Just going back to the caveats, though, I think the funding model needs looking at. It's quite a frustrating model – we're not funded to manage it, we're funded for a link worker, but all of that additional input from us is, we can't cost that in. And trying to understand the way the NHS funding system works, there's a lot of complexity in there that we have to grapple with. One pot which was specifically for ring-fenced for social prescribing has stopped, and there is more flexibility for PCNs to use the funding how they feel is most appropriate. I applaud that kind of local control, it's important that practices can make their own decisions based on the needs of their population. But it can be quite difficult to demonstrate the impact of social prescribing. Fundamentally social prescribing is a preventive activity, and it's quite difficult to demonstrate if you've prevented stuff. What you will see, on an almost daily basis, is that for individuals, the outcomes are quite significant and very positive. But demonstrating that can be much harder to do. So we don't altogether have the impact data to compete in that arena. But there's a huge amount going on at the moment, including the storytelling initiative, which gives me a degree of optimism that the approach we’ve developed will continue to be available to people. In some areas, they're calling it social prescribing, in others, it’s virtual wards. But it's the same activity, whatever they call it, that same approach of starting with what matters to the person, listening and finding out what's important for them.
If I go right back to when I first came into Age Concern, as it then was, twenty-some years ago, I had two ambitions. One of them was to reach more people living in rural areas. In those days, we didn't have any outreach services. Lots and lots of people were missing out, particularly people who lived in rural areas. The other goal was being better at listening to people's voices and making sure that we put people at the centre of what we do, rather than having an off-the-shelf solution. Really being led by them, not us doing the leading. And those two things that I started off with sort of come together in social prescribing. So, when I leave in the autumn, I shall feel a sense of things having been rounded off. As far as you ever round anything off. There will be lots and lots of development, growth, change, but nonetheless, I came into the organisation wanting to do two things, and both things have moved forward, which feels very satisfying.
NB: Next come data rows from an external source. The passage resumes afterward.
(* ===== verification/KernelTickSpec.v ===== *)
(** The tick interrupt: [hr_kernel_tick_from_isr] advances the clock by one and
    wakes exactly the tasks whose deadline is reached. *)
From stdpp Require Import gmap list.
From Stdlib Require Import ZArith Lia.
From S2P Require Import Prelude Types HrList HrListSpec Store Scheduler SchedulerSpec WaitList WaitListSpec Timeout TimeoutSpec KState TaskCore KernelBase KernelInv MutexPriority Kernel Semaphore Timer KernelTick KernelTasks KernelSpec KernelSwitch SemaphoreSpec TimerSpec TimerTickSpec.
Open Scope Z_scope.
Set Warnings "-clear-no-such-hyp".

(** ** Waking an expired task *)

(** Only a waiting task has a linked timeout. *)
Lemma timeout_waits s t l :
  task_ok s t -> node_list s (TimeoutNode t) = Some l ->
  waiting s t /\ wait_pending (task_at s t) = true /\ node_list s (ReadyNode t) = None /\ t <> g_idle_task.
Proof.
  intros [Hs Hi] Hw. unfold state_ok in Hs. unfold wait_pending.
  destruct (t_state (task_at s t)) eqn:Est; try done.
  - destruct Hs as [_ []]. congruence.
  - destruct Hs as (_ & [] & _). congruence.
  - destruct Hs as [Hr HW]. split_and!; try done. intros E. rewrite Hr in Hi. by destruct (Hi E).
  - destruct Hs as [Hr Hs]. destruct (t_suspended_resume_state (task_at s t)) eqn:Er; try done.
    + destruct Hs. congruence.
    + split_and!; try done. intros E. rewrite Hr in Hi. by destruct (Hi E).
Qed.

(** The result of a wait that ends because its time is up. *)
Definition expiry_result (c : hr_task_control_block_t) : hr_status :=
  if bool_decide (t_wait_kind c = HR_TASK_WAIT_DELAY) then HR_OK else HR_ERROR_TIMEOUT.
Definition woken_state (c : hr_task_control_block_t) : hr_task_state :=
  if suspended_wait c then HR_TASK_STATE_SUSPENDED else HR_TASK_STATE_READY.

(** The effect of waking the tasks [ts]. *)
Record expired_frame (s s' : kstate) (ts : list task_ptr) : Prop := {
  ef_rest : s' = ks_set_store (ks_store s') (ks_set_tasks (ks_tasks s') s);
  ef_woken : forall t, t ∈ ts -> t_state (task_at s' t) = woken_state (task_at s t) /\
    t_wait_result (task_at s' t) = expiry_result (task_at s t) /\ idle_wait s' t;
  ef_other : forall u, u ∉ ts -> exists p, task_at s' u = t_set_effective_priority p (task_at s u);
  ef_list : forall n, (forall t, t ∈ ts -> ~ node_of t n) -> (forall u, n <> ReadyNode u) ->
    node_list s' n = node_list s n;
  ef_owner : forall n, node_owner s' n = node_owner s n;
}.

Lemma expired_frame_nil s : expired_frame s s [].
Proof.
  split; try done; [by destruct s|by intros t ?%elem_of_nil|].
  intros u _. exists (t_effective_priority (task_at s u)). by destruct (task_at s u).
Qed.

Lemma node_of_inj t u n : node_of t n -> node_of u n -> t = u.
Proof. intros [->|[->| ->]] [|[|]]; congruence. Qed.

Lemma expired_frame_cons s s1 s2 s3 t ts :
  step_frame s s1 (TimeoutNode t) None -> woke s1 s2 t (expiry_result (task_at s t)) ->
  expired_frame s2 s3 ts -> t ∉ ts -> expired_frame s s3 (t :: ts).
Proof.
  intros F W [E1 E2 E3 E4 E5] Ht. pose proof (sf_task _ _ _ _ F) as HT.
  assert (HL : forall n, ~ node_of t n -> (forall u, n <> ReadyNode u) -> node_list s2 n = node_list s n).
  { intros n H1 H2. rewrite (wo_list _ _ _ _ W), (sf_list _ _ _ _ F) by done. rewrite decide_False; [done|].
    intros ->. apply H1. unfold node_of; auto. }
  split.
  - rewrite E1, (wo_rest _ _ _ _ W). simpl. rewrite (sf_rest _ _ _ _ F). done.
  - intros u [->|Hu]%elem_of_cons.
    + destruct (E3 t Ht) as [p E]. rewrite E. destruct (wo_idle _ _ _ _ W) as [I1 I2 I3 I4 I5 I6].
      split_and!; simpl.
      * rewrite (wo_state _ _ _ _ W), HT. done.
      * apply (wo_result _ _ _ _ W).
      * split; rewrite ?E; simpl; try done; rewrite E4; try done;
          intros u Hu [|[|]]; simplify_eq; done.
    + destruct (wo_other _ _ _ _ W u) as [p E]; [by intros ->|]. destruct (E2 u Hu) as (-> & -> & ?).
      rewrite E, HT. done.
  - intros u Hu. destruct (E3 u) as [p E]; [intros ?; apply Hu, elem_of_cons; auto|].
    destruct (wo_other _ _ _ _ W u) as [q E']; [intros ->; apply Hu, elem_of_cons; auto|].
    exists p. rewrite E, E', HT. done.
  - intros n Hn Hr. rewrite E4; [|intros u Hu; apply Hn, elem_of_cons; auto|done].
    apply HL; [apply Hn, elem_of_cons; auto|done].
  - intros n. by rewrite E5, (wo_owner _ _ _ _ W), (sf_owner _ _ _ _ F).
Qed.

Section tick.
Context `{Config} (T : Z) (D : node_addr -> Z) (b : phase).

Lemma wake_expired_spec s V t Q :
  kcore T D s V b (eq t) -> wakeable s t -> node_list s (TimeoutNode t) = None ->
  (delay_wait s t \/ exists o l, object_waiting s t o l) ->
  (forall s' V', kcore T D s' V' b nobody -> woke s s' t (expiry_result (task_at s t)) -> same_quiet V V' -> Q true s') ->
  wp (wake_expired (PNode (TimeoutNode t))) Q s.
Proof.
  intros KC WK HT HW K. pose proof (kc_fixed _ _ _ _ _ _ KC t (wk_registered _ _ WK)) as TX.
  unfold wake_expired. wp_step. wp_step. fold (node_owner s (TimeoutNode t)). rewrite (tx_timeout _ _ TX).
  unfold cast_task; cbn [as_task]. rewrite valid_task by apply TX. cbn [negb].
  rewrite (wk_pending _ _ WK). cbn [negb]. unfold expiry_result in K.
  destruct HW as [[W1 W2 _ _ _]|(o & l & [W1 W2 W3 _ _ _])].
  - rewrite W1, W2 in *. rewrite bool_decide_true in K |- * by done. rewrite bool_neq_false by done.
    wp_step. apply (make_task_ready_spec T D b t s V); [done|done|]. intros f s' V' KC' W _ _ HQ. cbn [fst]. ok_simpl. wp_step.
    by apply (K s' V').
  - assert (Hk : bool_decide (t_wait_kind (task_at s t) = HR_TASK_WAIT_DELAY) = false).
    { apply bool_decide_eq_false. intros E. rewrite E in W1. by destruct o. }
    rewrite Hk in K |- *. rewrite (proj1 (waits_for_kind _ _ _ W1)), W2, W3, !bool_decide_false by done. cbn [orb].
    wp_step. apply (make_task_ready_spec T D b t s V); [done|done|]. intros f s' V' KC' W _ _ HQ. cbn [fst]. ok_simpl. wp_step.
    by apply (K s' V').
Qed.

(** Taking a node out of the scratch list of the tick. *)
Lemma pop_struct s V h t ns :
  kstruct T D s V b -> V !! ExpiredNodes = Some (TimeoutNode t :: ns) ->
  lists_rep h (<[ExpiredNodes := ns]> V) -> link_frame (st_lists (ks_store s)) h (TimeoutNode t) None ->
  let s' := ks_set_store (set_lists h (ks_store s)) s in
  kstruct T D s' (<[ExpiredNodes := ns]> V) b /\ step_frame s s' (TimeoutNode t) None.
Proof.
  intros KS HV Rep LF s'. assert (SF : step_frame s s' (TimeoutNode t) None) by (by apply link_step_frame).
  split; [|done]. apply (kstruct_step T D D s s' V _ b (TimeoutNode t) None KS SF); try done.
  - apply (ready_rep_frame (ks_store s) _ V _ _ (kt_ready _ _ _ _ _ KS)); [done| |done]. intros p. by rewrite lookup_insert_ne.
  - apply (timeout_rep_frame (ks_store s) _ V _ _ T D D b (kt_timeout _ _ _ _ _ KS)); [done| |done].
    intros c. by rewrite lookup_insert_ne.
  - intros TR. apply (timeout_rep_frame (ks_store s) _ V _ _ _ D D _ TR); [done| |done].
    intros c. by rewrite lookup_insert_ne.
  - by rewrite lookup_insert_ne.
  - intros l. apply view_insert_is_Some.
  - by apply (sorted_other T D s V b).
Qed.

Lemma popped_wakeable s s1 V t ns :
  kcore T D s V b nobody -> V !! ExpiredNodes = Some (TimeoutNode t :: ns) ->
  step_frame s s1 (TimeoutNode t) None ->
  wakeable s1 t /\ (delay_wait s1 t \/ exists o l, object_waiting s1 t o l).
Proof.
  intros KC HV F. pose proof (kc_struct _ _ _ _ _ _ KC) as KS. pose proof (sf_task _ _ _ _ F t) as HT.
  assert (Hl : node_list s (TimeoutNode t) = Some ExpiredNodes).
  { apply (kt_member _ _ _ _ _ KS _ _ _ HV), elem_of_cons. by left. }
  assert (Hreg : registered s t) by (by eapply (kt_registered _ _ _ _ _ KS)).
  pose proof (kc_tasks _ _ _ _ _ _ KC t Hreg ltac:(intros [])) as OK.
  destruct (timeout_waits s t _ OK Hl) as (HW & Hp & Hr & Hni).
  assert (HL : forall n, n <> TimeoutNode t -> node_list s1 n = node_list s n).
  { intros n Hn. by rewrite (sf_list _ _ _ _ F), decide_False. }
  assert (HW1 : delay_wait s1 t \/ exists o l, object_waiting s1 t o l).
  { destruct HW as [[[] _]|(o & l & [])]; [left|right; exists o, l]; split; rewrite ?HT, ?HL by done; done. }
  split; [|done]. split; rewrite ?HT, ?HL by done; try done.
  - by apply (sf_registered _ _ _ _ F).
  - destruct HW as [[[] _]|(o & l & [])]; congruence.
  - left. by rewrite (sf_list _ _ _ _ F), decide_True.
  - destruct (task_ok_sync s t OK) as [S1 S2]. split; rewrite ?HT, ?HL by done; done.
Qed.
What I shall miss is the contact with people who are on the receiving end of social prescribing, because that's what we're all in it for. But we have an utterly stunning team who will take things in directions I couldn't even imagine. My advice for my replacement would be about the importance of seeing the whole system picture. Seeing it from the perspective of social care, from the perspective of GPs, from the perspective of the NHS more widely – be alert to all of those perspectives, but keep the person always at the centre and in your sights. Listen to older people. They know what they need, they know what they want for their lives. And we might know what will help them achieve that.